Heylin suggests some have said “What kind of friend is this” was possibly based on “What kind of man is this” by Koko Taylor. This song was transcribed and copyrighted in 1978 – as were the other two Heylin mentions. He notes that Dylan slides “in and out of coherence” in all three songs, but also says of the latter two songs, “Copywriting them as two separate songs is a slight swindle. They are two streams drawn from the same river, as a more complete tape of the session… makes clear.”
Clearly “If I was a king” fits into this scenario – the lyrics being invented, mumbled, changed as we go along, but it wasn’t copyrighted, which suggests that maybe Dylan was remembering an old folk song – one might thing, an old Scottish folk song since that is where he was.
There are many folk songs from the British Isles that use the theme, for example, the Magpie’s Nest from Norfolk in East Anglia,
For if I was a king I would make you a queen,
I would roll you in my arms where the meadows they are green;
I would roll you in my heart’s content and I’d lay you down to rest
Long side my Irish colleen in the magpie’s nest.
This also turns up in Ireland as “The Magpie’s Nest” and has been often used by blues singers. Blind Willie McTell for example sang,
“I once loved a woman better ‘ere than I ever seen.
Treated me like I was king an’ she was a doggone queen.”
It also turns up in “The Bonny Brier Bush” re-written by Robert Burns – and since Dylan was sitting in a hotel in the country where Burns is the national poet, and symbol of the nation’s identity, maybe that turned his mind to the subject.
But the fact that it has so many musical elements of Sweet Marie in it, and the fact that that Sweet Marie was recorded on 7 March 1966, two months before the Glasgow hotel sessions, suggests either:
a) Dylan had indeed taken part of Sweet Marie from the “If I was a king” ballad in the first place and was just going back to it now that he was in Scotland, or
b) Having written Sweet Marie he was just having a bit of fun seeing where else it could go or
c) He was subconsciously drawing on past musical phrases he had composed and half remembered folk songs.

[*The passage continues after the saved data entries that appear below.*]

(* ===== verification/Progpow.v ===== *)
(** ProgPoW (ethash/progpow.cpp, kiss99.hpp and bit_manipulation.h of libkawpow,
    libfiropow, libmeowpow, libprogpowz, libsccpow and libmerakipow, read in
    libkawpow): the random program of a period, the rounds over sixteen lanes of
    registers, which read the L1 cache and the dataset, the hash over a light or a full
    context, verification and search.  What the libraries differ in is the class
    [ProgpowParams]. *)
From Stdlib Require Import ZArith Lia List Bool Permutation.
From stdpp Require Import base list.
From S2P Require Import Prelude CInt Keccak Keccak800 SpongeSpec Blocks EthashCore Swaps ProgpowDag ProgpowEthash.
Import ListNotations.
Local Open Scope Z_scope.

(** ** bit_manipulation.h *)

Definition rotl32 (n c : Z) : Z :=
  let c := Z.land c 31 in
  let neg_c := u32 (- c) in
  Z.lor (u32 (Z.shiftl n c)) (Z.shiftr n (Z.land neg_c 31)).

Definition rotr32 (n c : Z) : Z :=
  let c := Z.land c 31 in
  let neg_c := u32 (- c) in
  Z.lor (Z.shiftr n c) (u32 (Z.shiftl n (Z.land neg_c 31))).

(** __builtin_clz and __builtin_popcount on 32 bits. *)
Definition clz32 (x : Z) : Z := if x =? 0 then 32 else 31 - Z.log2 x.
Definition popcount32 (x : Z) : Z := fold_left (fun n i => n + Z.b2z (Z.testbit x (Z.of_nat i))) (seq 0 32) 0.
Definition mul_hi32 (x y : Z) : Z := u32 (Z.shiftr (x * y) 32).

(** ** kiss99.hpp *)

Record kiss99 : Type := mkkiss { z : Z; w : Z; jsr : Z; jcong : Z }.

(** operator(): the next number and the generator after it. *)
Definition kiss99_next (rng : kiss99) : Z * kiss99 :=
  let z := u32 (36969 * Z.land (z rng) 0xffff + Z.shiftr (z rng) 16) in
  let w := u32 (18000 * Z.land (w rng) 0xffff + Z.shiftr (w rng) 16) in
  let jcong := u32 (69069 * jcong rng + 1234567) in
  let jsr := Z.lxor (jsr rng) (u32 (Z.shiftl (jsr rng) 17)) in
  let jsr := Z.lxor jsr (Z.shiftr jsr 13) in
  let jsr := Z.lxor jsr (u32 (Z.shiftl jsr 5)) in
  (u32 (Z.lxor (u32 (u32 (Z.shiftl z 16) + w)) jcong + jsr), mkkiss z w jsr jcong).

(** ** Random operations *)

Definition random_math (a b selector : Z) : Z :=
  match selector mod 11 with
  | 1 => u32 (a * b)
  | 2 => mul_hi32 a b
  | 3 => Z.min a b
  | 4 => rotl32 a b
  | 5 => rotr32 a b
  | 6 => Z.land a b
  | 7 => Z.lor a b
  | 8 => Z.lxor a b
  | 9 => u32 (clz32 a + clz32 b)
  | 10 => u32 (popcount32 a + popcount32 b)
  | _ => u32 (a + b)
  end.

(** The new value of [a]. *)
Definition random_merge (a b selector : Z) : Z :=
  let x := Z.shiftr selector 16 mod 31 + 1 in
  match selector mod 4 with
  | 0 => u32 (u32 (a * 33) + b)
  | 1 => u32 (Z.lxor a b * 33)
  | 2 => Z.lxor (rotl32 a x) b
  | 3 => Z.lxor (rotr32 a x) b
  | _ => a
  end.

(** ** The parameters *)

Definition num_lanes : nat := 16.
(** sizeof(hash2048) / (sizeof(uint32_t) * num_lanes). *)
Definition num_words_per_lane : nat := 4.

(** progpow.hpp, random_math, and the two uses of Keccak-f[800]: [progpow_seed header_hash nonce],
    whose first two words seed the generators, and [progpow_final header_hash seed mix_hash]. *)
Class ProgpowParams : Type := {
  progpow_dag :: DagParams;
  period_length : Z;
  num_regs : nat;
  num_cache_accesses : nat;
  num_math_operations : nat;
  num_rounds : nat;
  progpow_math : Z -> Z -> Z -> Z;
  progpow_seed : list Z -> Z -> list Z;
  progpow_final : list Z -> list Z -> list Z -> list Z
}.

Section Progpow.
Context {PP : ProgpowParams}.

(** ** mix_rng_state *)

Record mix_rng_state : Type := mkrng {
  rng : kiss99;
  dst_counter : nat;
  dst_seq : list Z;
  src_counter : nat;
  src_seq : list Z
}.

Definition next_rng (st : mix_rng_state) : Z * mix_rng_state :=
  let (x, rng) := kiss99_next (rng st) in
  (x, mkrng rng (dst_counter st) (dst_seq st) (src_counter st) (src_seq st)).

Definition next_dst (st : mix_rng_state) : nat * mix_rng_state :=
  (Z.to_nat (lane (dst_seq st) (dst_counter st mod num_regs)),
   mkrng (rng st) (S (dst_counter st)) (dst_seq st) (src_counter st) (src_seq st)).

Definition next_src (st : mix_rng_state) : nat * mix_rng_state :=
  (Z.to_nat (lane (src_seq st) (src_counter st mod num_regs)),
   mkrng (rng st) (dst_counter st) (dst_seq st) (S (src_counter st)) (src_seq st)).

(** One pass of the shuffles, for [i]. *)
Definition shuffle_step '((rng, dst, src) : kiss99 * list Z * list Z) (i : nat) : kiss99 * list Z * list Z :=
  let (d, rng) := kiss99_next rng in
  let dst := swap dst (i - 1) (Z.to_nat (d mod Z.of_nat i)) in
  let (s, rng) := kiss99_next rng in
  let src := swap src (i - 1) (Z.to_nat (s mod Z.of_nat i)) in
  (rng, dst, src).

(** The values num_regs, ..., 2 of the loop counter. *)
Definition shuffle_counters : list nat := rev (seq 2 (num_regs - 1)).

Definition new_mix_rng_state (seed_lo seed_hi : Z) : mix_rng_state :=
  let z := fnv1a fnv_offset_basis seed_lo in
  let w := fnv1a z seed_hi in
  let jsr := fnv1a w seed_lo in
  let jcong := fnv1a jsr seed_hi in
  let identity := map Z.of_nat (seq 0 num_regs) in
  let '(rng, dst, src) := fold_left shuffle_step shuffle_counters (mkkiss z w jsr jcong, identity, identity) in
  mkrng rng 0 dst 0 src.

(** ** A round *)

(** [for (l = 0; l < num_lanes; ++l)] over the registers of each lane. *)
Definition each_lane (f : nat -> list Z -> option (list Z)) (mix : list (list Z)) : option (list (list Z)) :=
  foldM (fun mix l => let! row := mix !! l in let! row := f l row in Some (<[l := row]> mix)) mix (seq 0 num_lanes).

Definition merge_register (row : list Z) (dst : nat) (data sel : Z) : option (list Z) :=
  let! a := row !! dst in
  Some (<[dst := random_merge a data sel]> row).

Definition cache_access (l1_cache : list Z) (src dst : nat) (sel : Z) (_ : nat) (row : list Z) : option (list Z) :=
  let! x := row !! src in
  let! data := l1_cache !! Z.to_nat (x mod l1_cache_num_items) in
  merge_register row dst data sel.

Definition math_operation (src1 src2 : nat) (sel1 : Z) (dst : nat) (sel2 : Z) (_ : nat) (row : list Z) : option (list Z) :=
  let! a := row !! src1 in
  let! b := row !! src2 in
  merge_register row dst (progpow_math a b sel1) sel2.

(** src1 and src2 from a random number. *)
Definition math_sources (src_rnd : Z) : nat * nat :=
  let n := Z.of_nat num_regs in
  let src_rnd := src_rnd mod (n * (n - 1)) in
  let src1 := src_rnd mod n in
  let src2 := src_rnd / n in
  let src2 := if src1 <=? src2 then src2 + 1 else src2 in
  (Z.to_nat src1, Z.to_nat src2).

(** Pass [i] of the loop on the operations. *)
Definition operation (l1_cache : list Z) '((mix, state) : list (list Z) * mix_rng_state) (i : nat)
  : option (list (list Z) * mix_rng_state) :=
  let! (mix, state) :=
    if (i <? num_cache_accesses)%nat then
      let (src, state) := next_src state in
      let (dst, state) := next_dst state in
      let (sel, state) := next_rng state in
      let! mix := each_lane (cache_access l1_cache src dst sel) mix in
      Some (mix, state)
    else Some (mix, state) in
  if (i <? num_math_operations)%nat then
    let (src_rnd, state) := next_rng state in
    let (src1, src2) := math_sources src_rnd in
    let (sel1, state) := next_rng state in
    let (dst, state) := next_dst state in
    let (sel2, state) := next_rng state in
    let! mix := each_lane (math_operation src1 src2 sel1 dst sel2) mix in
    Some (mix, state)
  else Some (mix, state).

Definition max_operations : nat := Nat.max num_cache_accesses num_math_operations.

(** dsts[i] and sels[i] from [i] on. *)
Fixpoint dag_pattern (n i : nat) (state : mix_rng_state) : list (nat * Z) :=
  match n with
  | O => []
  | S n =>
      let (dst, state) := if (i =? 0)%nat then (0%nat, state) else next_dst state in
      let (sel, state) := next_rng state in
      (dst, sel) :: dag_pattern n (S i) state
  end.

Definition dag_access (item : list Z) (r : nat) (pattern : list (nat * Z)) (l : nat) (row : list Z) : option (list Z) :=
  let offset := (Nat.lxor l r mod num_lanes * num_words_per_lane)%nat in
  foldM (fun row '(i, (dst, sel)) =>
    let! word := item !! (offset + i)%nat in
    merge_register row dst word sel) row (combine (seq 0 num_words_per_lane) pattern).

(** What follows the lookup. *)
Definition round_lanes (l1_cache item : list Z) (r : nat) (mix : list (list Z)) (state : mix_rng_state) : option (list (list Z)) :=
  let! (mix, state) := foldM (operation l1_cache) (mix, state) (seq 0 max_operations) in
  each_lane (dag_access item r (dag_pattern num_words_per_lane 0 state)) mix.

(** [state] is passed by value. *)
Definition round (lookup : epoch_context -> Z -> option (list Z * epoch_context)) (state : mix_rng_state)
    '((mix, context) : list (list Z) * epoch_context) (r : nat) : option (list (list Z) * epoch_context) :=
  let num_items := u32 (full_dataset_num_items context / 2) in
  let! row := mix !! (r mod num_lanes)%nat in
  let! x := row !! 0%nat in
  if num_items =? 0 then None
  else
    let! (item, context) := lookup context (x mod num_items) in
    let! mix := round_lanes (memory context) item r mix state in
    Some (mix, context).

(** ** hash_mix *)

(** [n] numbers of a generator. *)
Fixpoint kiss99_row (n : nat) (rng : kiss99) : list Z :=
  match n with
  | O => []
  | S n => let (x, rng) := kiss99_next rng in x :: kiss99_row n rng
  end.

Definition init_mix (seed_lo seed_hi : Z) : list (list Z) :=
  let z := fnv1a fnv_offset_basis seed_lo in
  let w := fnv1a z seed_hi in
  map (fun l => let jsr := fnv1a w (Z.of_nat l) in
                let jcong := fnv1a jsr (Z.of_nat l) in
                kiss99_row num_regs (mkkiss z w jsr jcong)) (seq 0 num_lanes).

Definition lane_hash (row : list Z) : Z := fold_left fnv1a row fnv_offset_basis.

Definition mix_digest (mix : list (list Z)) : list Z :=
  fold_left (fun h '(l, x) => <[(l mod 8)%nat := fnv1a (lane h (l mod 8)) x]> h)
    (combine (seq 0 num_lanes) (map lane_hash mix)) (repeat fnv_offset_basis 8).

Definition hash_mix (context : epoch_context) (block_number : Z) (seed : list Z)
    (lookup : epoch_context -> Z -> option (list Z * epoch_context)) : option (list Z * epoch_context) :=
  let mix := init_mix (lane seed 0) (lane seed 1) in
  let number := u64 (block_number ÷ period_length) in
  let state := new_mix_rng_state (u32 number) (u32 (Z.shiftr number 32)) in
  let! (mix, context) := foldM (round lookup state) (mix, context) (seq 0 num_rounds) in
  Some (node_bytes (mix_digest mix), context).

(** ** The API *)

(** The final hash and the mix hash. *)
Definition hash_with (lookup : epoch_context -> Z -> option (list Z * epoch_context)) (context : epoch_context)
    (block_number : Z) (header_hash : list Z) (nonce : Z) : option ((list Z * list Z) * epoch_context) :=
  let seed := progpow_seed header_hash nonce in
  let! (mix_hash, context) := hash_mix context block_number seed lookup in
  Some ((progpow_final header_hash seed mix_hash, mix_hash), context).

(** hash on a light context and on a full one. *)
Definition hash := hash_with (pure_lookup calculate_dataset_item_2048).
Definition hash_full := hash_with lazy_lookup_2048.

(** verify of libkawpow, libmeowpow, libprogpowz and libmerakipow. *)
Definition verify (context : epoch_context) (block_number : Z) (header_hash mix_hash : list Z) (nonce : Z) (boundary : list Z)
  : option bool :=
  let seed := progpow_seed header_hash nonce in
  let output := progpow_final header_hash seed mix_hash in
  if negb (is_less_or_equal output boundary) then Some false
  else
    let! (expected_mix_hash, _) := hash_mix context block_number seed (pure_lookup calculate_dataset_item_2048) in
    Some (is_equal expected_mix_hash mix_hash).

(** verify of libfiropow and libsccpow: the mix first. *)
Definition verify_mix_first (context : epoch_context) (block_number : Z) (header_hash mix_hash : list Z) (nonce : Z)
    (boundary : list Z) : option bool :=
  let seed := progpow_seed header_hash nonce in
  let! (expected_mix_hash, _) := hash_mix context block_number seed (pure_lookup calculate_dataset_item_2048) in
  let computed_final_hash := progpow_final header_hash seed expected_mix_hash in
  if negb (is_less_or_equal computed_final_hash boundary) then Some false
  else Some (is_equal expected_mix_hash mix_hash).

(** The test of hashext that sets *retcode to 1. *)
Definition above_boundaries (output boundary1 boundary2 : list Z) : bool :=
  if negb (is_less_or_equal output boundary1) then
    if is_equal boundary1 boundary2 then true else negb (is_less_or_equal output boundary2)
  else false.

(** hashext of libkawpow and libmeowpow: the result and *retcode. *)
Definition hashext (context : epoch_context) (block_number : Z) (header_hash : list Z) (nonce : Z)
    (mix_hash boundary1 boundary2 : list Z) : option ((list Z * list Z) * Z) :=
  let seed := progpow_seed header_hash nonce in
  let output := progpow_final header_hash seed mix_hash in
  if above_boundaries output boundary1 boundary2 then Some ((output, mix_hash), 1)
  else
    let! (computed_mix_hash, _) := hash_mix context block_number seed (pure_lookup calculate_dataset_item_2048) in
    if negb (is_equal computed_mix_hash mix_hash) then Some ((output, mix_hash), 2)
    else Some ((output, computed_mix_hash), 0).

(** hashext of libfiropow and libsccpow. *)
Definition hashext_mix_first (context : epoch_context) (block_number : Z) (header_hash : list Z) (nonce : Z)
    (mix_hash boundary1 boundary2 : list Z) : option ((list Z * list Z) * Z) :=
  let seed := progpow_seed header_hash nonce in
  let! (computed_mix_hash, _) := hash_mix context block_number seed (pure_lookup calculate_dataset_item_2048) in
  let computed_final_hash := progpow_final header_hash seed computed_mix_hash in
  if above_boundaries computed_final_hash boundary1 boundary2 then Some ((computed_final_hash, mix_hash), 1)
  else if negb (is_equal computed_mix_hash mix_hash) then Some ((computed_final_hash, mix_hash), 2)
  else Some ((computed_final_hash, computed_mix_hash), 0).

This last may seem a bit far fetched, but I think virtually every composer will admit to having had moments in which he feels “wow – this is going to be a great piece” only to find (or have it pointed out) a little later that it is “rather like that song you did last year…”
When writing a song, the song gets deeply inside your head, it becomes part of you, it is you, but then as you write other songs it becomes harder and harder to know if that is just an idea or an actual song you’ve already done.
I can’t tell you which of the three options is true, nor why Heylin failed to mention the song in Revolution in the Air when he has spent so long and been so assiduous in tracking down each and every song. He knows about the session, indeed he spends three pages on it, and yet…
Dylan’s round of song writing in March 1966 was frenetic and included (in as close to order of composition as I can place it)
- Absolutely Sweet Marie
- Just like a woman
- Pledging my time
- Most likely you go your way and I’ll go mine
- Temporary Like Achilles
- Rainy Day Women
- Obviously Five Believers
- I want you
plus the songs heard in May in the Scottish hotel.
It was an extraordinary round of writing – not least because of the way in which Dylan was seeking to explore and stretch the form of the music he was writing for the double album.
And these were extraordinary times. The Glasgow and Edinburgh concerts followed straight on from the Judas concert, but contemporary reports suggest that in Glasgow Dylan’s new style was welcomed. However there is a report that quite a few members of the audience in Edinburgh brought along harmonicas to play as a protest when the electric set began. (That might be just a story – I found it in the Daily Record – but it is very Edinburgh, no matter if it is true or false).
Billboard, in reporting “If I Was a King”, says it seems “a bit quaint and old-fashioned compared to the more electrifying material he was recording in this same time frame.” But then Dylan has often moved back and forth – and the fact that he chose to sing this song twice at this moment must tell us something.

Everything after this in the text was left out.